U.S. trainers will travel to Pakistan this year to teach military officials counterinsurgency techniques to aid soldiers along the Afghan border in the fight against al-Qaida and Taliban militants, U.S. officials said Sunday.

The training will also leave the Pakistani border force better able to cooperate with U.S. and NATO troops in Afghanistan, a U.S. military official said.

Twenty-two U.S. trainers will arrive in "drips and drabs" this year and could be in place as soon as June or as late as October, the military official said on condition he not be identified because of the sensitivity of the issue.

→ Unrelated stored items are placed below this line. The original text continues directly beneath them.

Lemma parse_text text rest : Forall is_byte text -> (length text < 256)%nat ->
  parse ([false; true; false; false] ++ byte_bits (Z.of_nat (length text)) ++ bits_of text ++ rest) = Some text.
Proof.
  intros Ht Hl. unfold parse. cbn [app take]. rewrite bool_decide_true by done.
  change (drop 4 _) with (byte_bits (Z.of_nat (length text)) ++ bits_of text ++ rest).
  rewrite take_app_length' by done. change (bytes_of (byte_bits ?x)) with [word (reverse (byte_bits x))].
  rewrite word_byte by (unfold is_byte; lia). cbn [head mbind option_bind]. rewrite Nat2Z.id.
  change (drop 12 _) with (bits_of text ++ rest). rewrite take_app_length' by (by rewrite bits_of_length).
  rewrite <- (app_nil_r (bits_of text)), bytes_of_bits by done. by rewrite Nat.eqb_refl.
Qed.

(** What [Encode]'s loop over the masks keeps: the first of the best so far. *)
Definition best_so_far (v : nat) (cw : list Z) (best : option (Code * Z)) (hi : Z) : Prop :=
  match best with
  | None => hi = 0
  | Some (c, score) =>
      0 <= Mask c < hi /\
      (exists s, draw v cw (Mask c) = Some s /\ c = snapshot s (Mask c) /\ score = penalty s) /\
      forall m, 0 <= m < hi -> exists s, draw v cw m = Some s /\ score <= penalty s /\
        (m < Mask c -> score < penalty s)
  end.

Lemma try_mask_best v cw best hi : (1 <= v <= 6)%nat -> 0 <= hi -> best_so_far v cw best hi ->
  exists best', try_mask v cw best hi = Some best' /\ best_so_far v cw best' (hi + 1) /\ is_Some best'.
Proof.
  intros Hv Hhi Hb. destruct (draw_follows_standard v cw hi Hv) as (s & Es & _).
  unfold try_mask. rewrite Es. cbn [mbind option_bind]. eexists. split; [done|].
  assert (Hnew : forall P : Z -> Prop, P hi -> (forall m, 0 <= m < hi -> P m) -> forall m, 0 <= m < hi + 1 -> P m).
  { intros P H1 H2 m Hm. destruct (decide (m = hi)) as [->|]; [done|apply H2; lia]. }
  destruct best as [[c score]|]; cbn [best_so_far] in Hb.
  - destruct Hb as (Hm & Hc & Hall). destruct (Z.ltb_spec (penalty s) score) as [Hlt|Hge]; (split; [|by eexists]).
    + cbn [best_so_far Mask snapshot]. split; [lia|]. split; [by exists s|].
      apply Hnew; [exists s; split; [done|lia]|].
      intros m Hr. destruct (Hall m Hr) as (s' & E' & Hle & _). exists s'. split; [done|]. lia.
    + split; [lia|]. split; [done|]. apply Hnew; [|done]. exists s. split; [done|]. lia.
  - subst hi. split; [|by eexists]. cbn [best_so_far Mask snapshot]. split; [lia|]. split; [by exists s|].
    apply Hnew; [exists s; split; [done|lia]|lia].
Qed.

Lemma masks_best v cw : (1 <= v <= 6)%nat ->
  exists c score, foldM (try_mask v cw) None (range 0 8) = Some (Some (c, score)) /\
    best_so_far v cw (Some (c, score)) 8.
Proof.
  intros Hv. assert (H : forall k, exists best, foldM (try_mask v cw) None (range 0 k) = Some best /\
    best_so_far v cw best (Z.of_nat k) /\ (is_Some best \/ k = 0%nat)).
  { induction k as [|k (best & E & Hb & _)]; [exists None; split_and!; try done; by right|].
    assert (Er : range 0 (S k) = range 0 k ++ [Z.of_nat k]) by (unfold range; by rewrite seq_S, map_app).
    rewrite Er, foldM_app, E. cbn [mbind option_bind foldM].
    destruct (try_mask_best v cw best (Z.of_nat k) Hv) as (best' & E' & Hb' & Hs); [lia|done|].
    exists best'. rewrite E'. replace (Z.of_nat (S k)) with (Z.of_nat k + 1) by lia. by auto. }
  destruct (H 8%nat) as (best & E & Hb & [[[c score] ->]|]); [|done]. by exists c, score.
Qed.

Lemma find_first (f : nat -> bool) k a v : List.find f (seq a k) = Some v ->
  forall u, (a <= u < v)%nat -> f u = false.
Proof.
  revert a. induction k as [|k IH]; intros a E u Hu; [done|]. cbn [seq List.find] in E.
  destruct (f a) eqn:Ea; [injection E as <-; lia|].
  destruct (decide (u = a)) as [->|]; [done|]. apply (IH (S a) E). lia.
Qed.

(** What [Encode] returns. *)
Lemma Encode_cases text : Encode text =
    match List.find (fits text) (seq 1 6) with
    | None => Some ErrTooLong
    | Some v => Encode text
    end /\
  match List.find (fits text) (seq 1 6) with
  | None => (106 < length text)%nat
  | Some v => (1 <= v <= 6)%nat /\ fits text v = true /\ (length text <= 106)%nat /\
      (forall u, (1 <= u < v)%nat -> fits text u = false) /\
      exists c score, Encode text = Some (Encoded c) /\
        best_so_far v (interleave v (dataCodewords v text)) (Some (c, score)) 8
  end.
Proof.
  unfold Encode. destruct (List.find (fits text) (seq 1 6)) as [v|] eqn:E.
  - split; [done|]. apply List.find_some in E as Hv. destruct Hv as [Hin Hf]. apply in_seq in Hin.
    assert (Hv : (1 <= v <= 6)%nat) by lia. split; [done|]. split; [done|].
    destruct (level_degrees v Hv) as [_ Hcap]. split; [unfold fits in Hf; lia|]. split.
    + intros u Hu. by apply (find_first (fits text) 6 1 v E).
    + destruct (masks_best v (interleave v (dataCodewords v text)) Hv) as (c & score & E' & Hb).
      exists c, score. rewrite E'. by split.
  - split; [done|]. pose proof (List.find_none _ _ E 6%nat) as Hn. rewrite in_seq in Hn.
    specialize (Hn ltac:(lia)). unfold fits in Hn. change (capacity 6) with 108%nat in Hn. lia.
Qed.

Militant attacks have increased sharply in Pakistan's border region in the last year. More than 40 people were killed in a suicide bombing in the North West Frontier Province on Sunday, the third suicide blast in the region in as many days.

Rising attacks in Pakistan have led to a corresponding drop in attacks across the border in eastern Afghanistan — where the majority of the 28,000 American troops in the country are based. But officials are worried the increasing instability is allowing al-Qaida to re-establish a presence in the border region.

President Pervez Musharraf — who has struggled to hold on to power over the last year — was the head of the military until late November, when he stepped down. U.S. officials believe Musharraf's political troubles have distracted him from the fight against militancy.

The U.S. trainers will primarily assist Pakistan military officials who will then do the actual training of the Frontier Corps, said Elizabeth Colton, the spokeswoman for the U.S. Embassy in Islamabad.

The initial plans call for some 8,500 Frontier Corps members to benefit from the U.S. training, said the military official. Current plans call for the American personnel to be in Pakistan for up to two years.

The Pakistani army is having trouble dealing with the rising insurgency in part because the army is set up to defend Pakistan from outside invaders and not counterinsurgency warfare, the official said.

The military official said a report in the New York Times on Sunday saying up to 100 U.S. personnel would help train the Frontier Corps overstated the number involved. He said plans called for 22 trainers to travel to Pakistan.

The official refused to say what units the American personnel would be drawn from.

The Pakistan army — which is primarily ethnic Punjabi — is seen as a foreign force in Pakistan's border region, which is ethnic Pashtun.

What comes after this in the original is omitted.